Interest rates continue to rise in Australia and across other major economies in response to the increasing price of goods and services, known as inflation. For businesses operating across borders, understanding how higher interest rates can affect international supplier relationships and foreign exchange exposures are crucial.
In this article we'll discuss the impact that higher interest rates have on global currencies, as well as what other factors can influence FX rates.
Key factors influencing currency & foreign exchange rates
Interest Rates & Inflation
As we mentioned earlier, inflation is the rate at which the cost of goods and services rise over time. Interest rates, on the other hand, are the rate at which banks are charged to borrow money. How are the two related? Well, in periods of lower interest rates, when the cost to borrow money is less, people tend to spend more. And when people start to spend more, particularly if they are all buying the same things, then the costs for those goods or services increases. So, interest rates are a tool by which the central bank tries to control inflation.
A period of rising interest rates is usually followed by a rise in the value of the local currency. This is because foreign investors from economies with lower interest rates are buying currencies where there are higher rates, or 'yield'. But this is a tricky balance. While higher interest rates are usually a sign of healthy economic growth, interest rates that rise too quickly could signal an economy in trouble due to out-of-control inflation.
Economic data is a key indicator of a country's economic performance. Strong economic data signals to outside investors if an economy is healthy or not. Some examples of important economic data are consumer spending figures, inflation data (CPI), unemployment data and gross domestic product (GDP). A country which has a more stable economic and political environment is more likely to attract foreign investment. An increase in foreign capital will drive up the value of the local currency.

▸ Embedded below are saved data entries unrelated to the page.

(** X8 at the store of the test suite: of a stored relation (given with
    its members in another order than it is stored with) and one that is not
    stored, the stored one is removed. *)
Lemma deleteRelations_spec_witness :
  stored_graph Examples.small_world = Returned Examples.small_graph
  /\ fst (deleteRelations [Examples.upper_loop; Examples.uses_to_first]
            Examples.small_world) = Returned tt
  /\ stored_graph
       (snd (deleteRelations [Examples.upper_loop; Examples.uses_to_first]
               Examples.small_world))
     = Returned {| entities := entities Examples.small_graph;
                   relations := [] |}.
Proof.
  split; [vm_compute; reflexivity|].
  split; [|vm_compute; reflexivity].
  apply (deleteRelations_spec Examples.small_world Examples.small_graph
           [Examples.upper_loop; Examples.uses_to_first]).
  vm_compute; reflexivity.
Defined.

Lemma delete_new_relations (graph : KnowledgeGraph) (rels : list Relation) :
  filter (fun r => negb (existsb (fun x => same_relation r x) rels))
         (relations graph ++ new_relations graph rels)
  = filter (fun r => negb (existsb (fun x => same_relation r x) rels))
           (relations graph).
Proof.
  rewrite filter_app, (filter_none _ (new_relations graph rels));
    [apply app_nil_r|].
  intros r Hr; apply filter_In in Hr as [Hr _].
  apply negb_false_iff, existsb_relation_same, in_map; assumption.
Qed.

(** X9: for every stored graph, [deleteRelations] after [createRelations]
    of the same list leaves the stored graph that [deleteRelations] alone
    leaves; when none of the relations was stored before, this is the graph
    from before the two calls. *)
Theorem createRelations_then_delete (w : world) (graph : KnowledgeGraph)
  (rels : list Relation) :
  stored_graph w = Returned graph ->
  stored_graph (snd (deleteRelations rels (snd (createRelations rels w))))
  = stored_graph (snd (deleteRelations rels w))
  /\ ((forall r, In r rels ->
         ~ In (triple r) (map triple (relations graph))) ->
      stored_graph (snd (deleteRelations rels (snd (createRelations rels w))))
      = Returned graph).
Proof.
  intros H.
  pose proof (stored_after_call ascii_toLowerCase (CreateRelations rels)
                w graph H) as H1.
  cbn [world_after graph_after] in H1.
  rewrite (deleteRelations_run _ _ _ H1), (deleteRelations_run _ _ _ H).
  cbn [snd entities relations]; rewrite !stored_graph_saved.
  rewrite delete_new_relations; split; [reflexivity|].
  intros Hnew; rewrite filter_all; [rewrite record_eta; reflexivity|].
  intros r Hr; apply existsb_relation_not_In; intros Hin.
  apply in_map_iff in Hin as (x & Hx & Hin).
  apply (Hnew x Hin); rewrite Hx; apply in_map; exact Hr.
Qed.

(** X9 at the store with the two entities and no relation. *)
Lemma createRelations_then_delete_witness :
  stored_graph (snd (createEntities [Examples.comparison; Examples.budget]
                       initial_world))
  = Returned {| entities := [Examples.comparison; Examples.budget];
                relations := [] |}
  /\ stored_graph
       (snd (deleteRelations [Examples.uses]
               (snd (createRelations [Examples.uses]
                       (snd (createEntities
                               [Examples.comparison; Examples.budget]
                               initial_world))))))
     = Returned {| entities := [Examples.comparison; Examples.budget];
                   relations := [] |}.
Proof.
  split; [vm_compute; reflexivity|].
  apply (createRelations_then_delete
           (snd (createEntities [Examples.comparison; Examples.budget]
                   initial_world))
           {| entities := [Examples.comparison; Examples.budget];
              relations := [] |} [Examples.uses]);
    [vm_compute; reflexivity | intros r _ []].
Defined.

Lemma delete_new_entities (graph : KnowledgeGraph) (ents : list Entity) :
  without_entities (map name ents)
    {| entities := entities graph ++ new_entities graph ents;
       relations := relations graph |}
  = without_entities (map name ents) graph.
Proof.
  unfold without_entities; cbn [entities relations]; f_equal.
  rewrite filter_app, (filter_none _ (new_entities graph ents));
    [apply app_nil_r|].
  intros e He; apply filter_In in He as [He _].
  apply negb_false_iff, arr_includes_In, in_map; assumption.
Qed.

(** X10: for every stored graph, [deleteEntities] of the names of a list of
    entities after [createEntities] of that list leaves the stored graph
    that this [deleteEntities] alone leaves: the created entities are gone,
    and so are the stored entities of these names and the relations from or
    to them; when the names occur nowhere in the graph, this is the graph
    from before the two calls. *)
Theorem createEntities_then_delete (w : world) (graph : KnowledgeGraph)
  (ents : list Entity) :
  stored_graph w = Returned graph ->
  stored_graph (snd (deleteEntities (map name ents)
                       (snd (createEntities ents w))))
  = Returned (without_entities (map name ents) graph)
  /\ ((forall n, In n (map name ents) ->
         ~ names_entity (entities graph) n
         /\ forall r, In r (relations graph) -> from r <> n /\ to r <> n) ->
      stored_graph (snd (deleteEntities (map name ents)
                           (snd (createEntities ents w))))
      = Returned graph).
Proof.
  intros H.
  pose proof (stored_after_call ascii_toLowerCase (CreateEntities ents)
                w graph H) as H1.
  cbn [world_after graph_after] in H1.
  rewrite (deleteEntities_run _ _ _ H1); cbn [snd].
  rewrite stored_graph_saved, delete_new_entities; split; [reflexivity|].
  intros Hnone; rewrite without_entities_absent; [reflexivity | assumption].
Qed.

This is the total amount of national debt that is owned by the central government. Public debt can be useful - for example if a government needs to fund a big public project. But a country with an outsized amount of public debt is less likely to attract foreign investment and acquire foreign capital, because it can lead to inflation. When a government issues debt they are selling bonds in the open market to foreign and domestic investors. If holders of these bonds foresee that the central government is issuing an unhealthy amount of debt to fund operations then they may sell their existing bonds in the market, which will drive up the cost of borrowing for the government (when bond prices go down, bond yields go up).
Current Account Deficit
Current account is the balance of trade between a country and its partners. A country whose value of imports far exceeds its exports will have a current account 'deficit', since it is spending more on goods than it is earning. Conversely, a country that exports more than it imports would have a 'surplus'. Countries with a current account deficit need more foreign currency than they can gain on their own through overseas demand for their goods or services. This leads to a lower exchange rate to give more foreign consumers and investors greater purchasing power.